Lemma ParseInt_cases (builtin_FILE s : string) (w : World) :
  exists r w',
    ParseInt builtin_FILE s w = Normal (r, w') /\
    calls w' = CallParseInt s :: calls w /\
    ((exists n, r = Result.of_value n /\ INT_MIN <= n <= INT_MAX /\
                errno w' = 0) \/
     (exists c, (c = EINVAL \/ c = ERANGE) /\
                r = Result.of_error
                      (TypedError.make (ErrnoType_of c) builtin_FILE 282
                         "ParseInt") /\
                errno w' = c)).
Proof.
  unfold ParseInt, bind, log, set_errno. simpl.
  destruct (strtol_0_spec (c_str s) (mkWorld 0 (CallParseInt s :: calls w)))
    as (n & end_ & Hn & [Hs|Hs]); rewrite Hs; simpl.
  - destruct (Ascii.eqb (char_at (c_str s) end_) NUL); simpl.
    + destruct ((n >? INT_MAX) || (n <? INT_MIN)) eqn:Hrange; simpl.
      * eexists. eexists. split; [reflexivity|]. split; [reflexivity|].
        right. exists ERANGE. auto.
      * eexists. eexists. split; [reflexivity|]. split; [reflexivity|].
        left. exists n. apply orb_false_iff in Hrange as [Hmax Hmin].
        rewrite Z.gtb_ltb in Hmax. apply Z.ltb_ge in Hmax, Hmin.
        rewrite static_cast_int_in_range by lia. auto.
    + eexists. eexists. split; [reflexivity|]. split; [reflexivity|].
      right. exists EINVAL. auto.
  - eexists. eexists. split; [reflexivity|]. split; [reflexivity|].
    right. exists ERANGE. auto.
Qed.

(** X7.  [ParseInt] always returns, and what it returns is either a value,
    which then lies between [INT_MIN] and [INT_MAX] and leaves [errno] at 0,
    or an error created at line 282 whose code is [EINVAL] or [ERANGE] and
    equals [errno]: never a falsy error, never a result without a value. *)
Theorem ParseInt_total (builtin_FILE s : string) (w : World) :
  exists r w',
    ParseInt builtin_FILE s w = Normal (r, w') /\
    calls w' = CallParseInt s :: calls w /\
    consistent r /\
    operator_bool (Result.Error r) = negb (Result.OK r) /\
    ((exists n, r = Result.of_value n /\ INT_MIN <= n <= INT_MAX /\
                errno w' = 0) \/
     (exists c, (c = EINVAL \/ c = ERANGE) /\
                r = Result.of_error
                      (TypedError.make (ErrnoType_of c) builtin_FILE 282
                         "ParseInt") /\
                errno w' = c)).
Proof.
  destruct (ParseInt_cases builtin_FILE s w) as (r & w' & Hp & Hcalls & Hr).
  exists r, w'. split; [exact Hp|]. split; [exact Hcalls|].
  split; [|split; [|exact Hr]].
  - destruct Hr as [(n & -> & _)|(c & [-> | ->] & -> & _)]; reflexivity.
  - destruct Hr as [(n & -> & _)|(c & [-> | ->] & -> & _)]; reflexivity.
Qed.

(** Hence the result of [ParseInt] is consistent. *)
Lemma ParseInt_consistent (builtin_FILE s : string) (w w' : World)
    (r : Result.t Z ErrnoError) :
  ParseInt builtin_FILE s w = Normal (r, w') -> consistent r.
Proof.
  intros Hp.
  destruct (ParseInt_cases builtin_FILE s w) as (r0 & w0 & Hp0 & _ & Hr).
  rewrite Hp in Hp0. injection Hp0 as <- <-.
  destruct Hr as [(n & -> & _)|(c & [-> | ->] & -> & _)]; reflexivity.
Qed.

(** *** Parsing what was printed *)

(** The value of a digit string, most significant digit first. *)
Lemma rev_value_step (d x : Decimal.uint) :
  Z.of_N (Unsigned.of_lu (Decimal.revapp d x))
  = Z.of_N (Unsigned.of_lu (Decimal.rev d))
    + Z.of_N (Unsigned.of_lu x) * 10 ^ Z.of_N (Unsigned.usize d).
Proof.
  rewrite Unsigned.of_lu_revapp.
  rewrite N2Z.inj_add, N2Z.inj_mul, N2Z.inj_pow. reflexivity.
Qed.

Lemma digits_uint d acc len :
  digits 10 (NilEmpty.string_of_uint d) acc len
  = (acc * 10 ^ Z.of_N (Unsigned.usize d) + Z.of_N (Unsigned.of_lu (Decimal.rev d)),
     (len + Decimal.nb_digits d)%nat).
Proof.
  revert acc len. induction d; intros acc len;
    [simpl; f_equal; lia| ..];
    unfold Decimal.rev; cbn [Decimal.revapp]; rewrite rev_value_step;
    cbn [NilEmpty.string_of_uint Unsigned.usize Decimal.nb_digits];
    match goal with |- digits 10 (String ?c ?r) ?a ?l = _ =>
      change (digits 10 (String c r) a l) with (digits 10 r (a * 10 + (Z.of_N (N_of_ascii c) - 48)) (S l)) end;
    rewrite IHd;
    rewrite N2Z.inj_succ, Z.pow_succ_r by lia; f_equal; simpl Z.of_N; lia.
Qed.

Lemma nzhead_not_D0 d d' : Decimal.nzhead d <> Decimal.D0 d'.
Proof. induction d; simpl; try discriminate. exact IHd. Qed.

Lemma to_uint_head p :
  match Pos.to_uint p with Decimal.Nil | Decimal.D0 _ => False | _ => True end.
Proof.
  pose proof (Unsigned.to_of (Pos.to_uint p)) as Hn.
  rewrite Unsigned.of_to in Hn. simpl in Hn.
  pose proof (Unsigned.to_uint_nonzero p) as Hz.
  pose proof (Unsigned.to_uint_nonnil p) as Hnil.
  destruct (Pos.to_uint p) eqn:Hp; try exact I; try congruence.
  rewrite unorm_D0 in Hn. unfold Decimal.unorm in Hn.
  pose proof (nzhead_not_D0 u) as Hh.
  destruct (Decimal.nzhead u) eqn:Hu.
  - injection Hn as ->. now apply Hz.
  - now apply (Hh u0).
  - discriminate. - discriminate. - discriminate. - discriminate. - discriminate.
  - discriminate. - discriminate. - discriminate. - discriminate.
Qed.

Lemma get_length (s : string) : String.get (String.length s) s = None.
Proof. induction s; simpl; auto. Qed.

Lemma length_uint d : String.length (NilEmpty.string_of_uint d) = Decimal.nb_digits d.
Proof. induction d; simpl; congruence. Qed.

Lemma strtol_digits (negative : bool) (c : ascii) (r : string) (w : World)
    (m : Z) (k : nat) :
  is_digit 10 c = true -> c <> "0"%char ->
  digits 10 (String c r) 0 0 = (m, S k) ->
  strtol (if negative then String "-" (String c r) else String c r) 0 w
  = let n := if negative then - m else m in
    let end_ := ((if negative then 1 else 0) + S k)%nat in
    if n >? LONG_MAX then Normal ((LONG_MAX, end_), mkWorld ERANGE (calls w))
    else if n <? LONG_MIN then Normal ((LONG_MIN, end_), mkWorld ERANGE (calls w))
    else Normal ((n, end_), w).
Proof.
  intros Hdigit Hzero Hd.
  unfold strtol.
  change (negb ((0 =? 0) || (2 <=? 0) && (0 <=? 36))) with false.
  destruct c as [[] [] [] [] [] [] [] []]; try discriminate Hdigit;
    try (exfalso; apply Hzero; reflexivity);
    destruct negative;
    match goal with
    | |- context [skip_spaces ?s] => change (skip_spaces s) with (O, s)
    end;
    cbv beta iota zeta; change (0 =? 0) with true; cbv beta iota zeta;
    rewrite Hd; cbv beta iota zeta;
    unfold bind, set_errno, ret;
    repeat match goal with |- context [if ?b then _ else _] => destruct b end;
    reflexivity.
Qed.

Lemma strtol_printed (negative : bool) (p : positive) (w : World) :
  let s := NilEmpty.string_of_uint (Pos.to_uint p) in
  let n := if negative then Z.neg p else Z.pos p in
  let end_ := String.length (if negative then String "-" s else s) in
  strtol (if negative then String "-" s else s) 0 w
  = if n >? LONG_MAX then Normal ((LONG_MAX, end_), mkWorld ERANGE (calls w))
    else if n <? LONG_MIN then Normal ((LONG_MIN, end_), mkWorld ERANGE (calls w))
    else Normal ((n, end_), w).
Proof.
  pose proof (to_uint_head p) as Hhead.
  pose proof (digits_uint (Pos.to_uint p) 0 0) as Hd.
  rewrite <- Unsigned.of_uint_alt, Unsigned.of_to in Hd. simpl in Hd.
  destruct (Pos.to_uint p) as [|u|u|u|u|u|u|u|u|u|u] eqn:Hp; try contradiction;
    cbn [NilEmpty.string_of_uint Decimal.nb_digits] in *;
    cbv zeta;
    (erewrite strtol_digits; [|reflexivity|discriminate|exact Hd]);
    cbv zeta; destruct negative; simpl String.length;
    rewrite ?length_uint; reflexivity.
Qed.

Lemma c_str_uint d : c_str (NilEmpty.string_of_uint d) = NilEmpty.string_of_uint d.
Proof. induction d; simpl; congruence. Qed.

Lemma show_int_signed (negative : bool) (p : positive) :
  show_int (if negative then Z.neg p else Z.pos p)
  = if negative then String "-" (NilEmpty.string_of_uint (Pos.to_uint p))
    else NilEmpty.string_of_uint (Pos.to_uint p).
Proof.
  unfold show_int, NilZero.string_of_int, NilZero.string_of_uint.
  pose proof (to_uint_head p).
  destruct negative; simpl Z.to_int; destruct (Pos.to_uint p); 
    try contradiction; reflexivity.
Qed.

Lemma ParseInt_signed (builtin_FILE : string) (negative : bool) (p : positive)
    (w : World) :
  let n := if negative then Z.neg p else Z.pos p in
  ParseInt builtin_FILE (show_int n) w
  = if (INT_MIN <=? n) && (n <=? INT_MAX)
    then Normal (Result.of_value n,
                 mkWorld 0 (CallParseInt (show_int n) :: calls w))
    else Normal (Result.of_error
                   (TypedError.make (ErrnoType_of ERANGE) builtin_FILE 282
                      "ParseInt"),
                 mkWorld ERANGE (CallParseInt (show_int n) :: calls w)).
Proof.
  intros n. unfold ParseInt, bind, log, set_errno. simpl.
  set (w1 := mkWorld 0 (CallParseInt (show_int n) :: calls w)).
  assert (Hc : c_str (show_int n)
               = if negative
                 then String "-" (NilEmpty.string_of_uint (Pos.to_uint p))
                 else NilEmpty.string_of_uint (Pos.to_uint p)).
  { unfold n. rewrite show_int_signed. destruct negative; simpl;
      now rewrite c_str_uint. }
  rewrite Hc. rewrite (strtol_printed negative p w1). cbv zeta. fold n.
  assert (Hand : (INT_MIN <=? n) && (n <=? INT_MAX)
                 = negb ((n >? INT_MAX) || (n <? INT_MIN))).
  { rewrite Z.gtb_ltb.
    destruct (Z.leb_spec INT_MIN n), (Z.leb_spec n INT_MAX),
      (Z.ltb_spec INT_MAX n), (Z.ltb_spec n INT_MIN); simpl; try reflexivity;
      lia. }
  rewrite Hand.
  destruct (n >? LONG_MAX) eqn:Hmax.
  - simpl. replace (n >? INT_MAX) with true; [reflexivity|].
    symmetry. rewrite Z.gtb_ltb in *. apply Z.ltb_lt. apply Z.ltb_lt in Hmax.
    unfold INT_MAX, LONG_MAX in *. lia.
  - destruct (n <? LONG_MIN) eqn:Hmin.
    + simpl. replace (n <? INT_MIN) with true; [now rewrite orb_true_r|].
      symmetry. apply Z.ltb_lt. apply Z.ltb_lt in Hmin.
      unfold INT_MIN, LONG_MIN in *. lia.
    + simpl. unfold char_at. rewrite get_length. simpl.
      destruct ((n >? INT_MAX) || (n <? INT_MIN)) eqn:Hrange; simpl.
      * reflexivity.
      * apply orb_false_iff in Hrange as [Hgt Hlt].
        rewrite Z.gtb_ltb in Hgt. apply Z.ltb_ge in Hgt, Hlt.
        rewrite static_cast_int_in_range by lia. reflexivity.
Qed.

Lemma ParseInt_printed (builtin_FILE : string) (n : Z) (w : World) :
  ParseInt builtin_FILE (show_int n) w
  = if (INT_MIN <=? n) && (n <=? INT_MAX)
    then Normal (Result.of_value n,
                 mkWorld 0 (CallParseInt (show_int n) :: calls w))
    else Normal (Result.of_error
                   (TypedError.make (ErrnoType_of ERANGE) builtin_FILE 282
                      "ParseInt"),
                 mkWorld ERANGE (CallParseInt (show_int n) :: calls w)).
Proof.
  destruct n as [|p|p].
  - reflexivity.
  - apply (ParseInt_signed builtin_FILE false p w).
  - apply (ParseInt_signed builtin_FILE true p w).
Qed.

(** X8.  Printing and parsing: [ParseInt] applied to the decimal digits of
    [n], as [std::cout << n] writes them, gives [n] back when [n] is an
    [int], with [errno] 0; when [n] is below [INT_MIN] or above [INT_MAX] it
    gives the error [ERANGE], whether or not [n] fits a [long]. *)
Theorem ParseInt_show_int (builtin_FILE : string) (n : Z) (w : World) :
  (INT_MIN <= n <= INT_MAX ->
   ParseInt builtin_FILE (show_int n) w
   = Normal (Result.of_value n,
             mkWorld 0 (CallParseInt (show_int n) :: calls w))) /\
  (~ INT_MIN <= n <= INT_MAX ->
   ParseInt builtin_FILE (show_int n) w
   = Normal (Result.of_error
               (TypedError.make (ErrnoType_of ERANGE) builtin_FILE 282
                  "ParseInt"),
             mkWorld ERANGE (CallParseInt (show_int n) :: calls w))).
Proof.
  rewrite ParseInt_printed. split; intros Hn.
  - replace ((INT_MIN <=? n) && (n <=? INT_MAX)) with true; [reflexivity|].
    symmetry. apply andb_true_iff. split; apply Z.leb_le; lia.
  - replace ((INT_MIN <=? n) && (n <=? INT_MAX)) with false; [reflexivity|].
    symmetry. apply andb_false_iff.
    destruct (Z.leb_spec INT_MIN n); [|now left].
    destruct (Z.leb_spec n INT_MAX); [|now right]. lia.
Qed.

Lemma ParseInt_show_int_witness :
  ParseInt "result.cpp" (show_int (-2147483648)) (mkWorld 34 [])
  = Normal (Result.of_value (-2147483648),
            mkWorld 0 [CallParseInt "-2147483648"]).
Proof.
  apply (ParseInt_show_int "result.cpp" (-2147483648) (mkWorld 34 [])).
  unfold INT_MIN, INT_MAX. lia.
Defined.

(** X9.  A string that starts with anything but white space, a sign or a
    decimal digit is not a number: [ParseInt] fails with [EINVAL], which is
    also left in [errno]. *)
Theorem ParseInt_not_a_number (builtin_FILE : string) (c : ascii)
    (r : string) (w : World) :
  c <> NUL -> isspace c = false -> c <> "+"%char -> c <> "-"%char ->
  is_digit 10 c = false ->
  ParseInt builtin_FILE (String c r) w
  = Normal (Result.of_error
              (TypedError.make (ErrnoType_of EINVAL) builtin_FILE 282
                 "ParseInt"),
            mkWorld EINVAL (CallParseInt (String c r) :: calls w)).
Proof.
  intros Hnul Hspace Hplus Hminus Hdigit.
  destruct c as [[] [] [] [] [] [] [] []];
    try discriminate Hspace; try discriminate Hdigit;
    try (exfalso; apply Hnul; reflexivity);
    try (exfalso; apply Hplus; reflexivity);
    try (exfalso; apply Hminus; reflexivity);
    reflexivity.
Qed.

------------

### REQUIRED ACTION
Give the number of lines above that include "Hnul". Write nothing else.

### ANSWER TO THIS TASK
2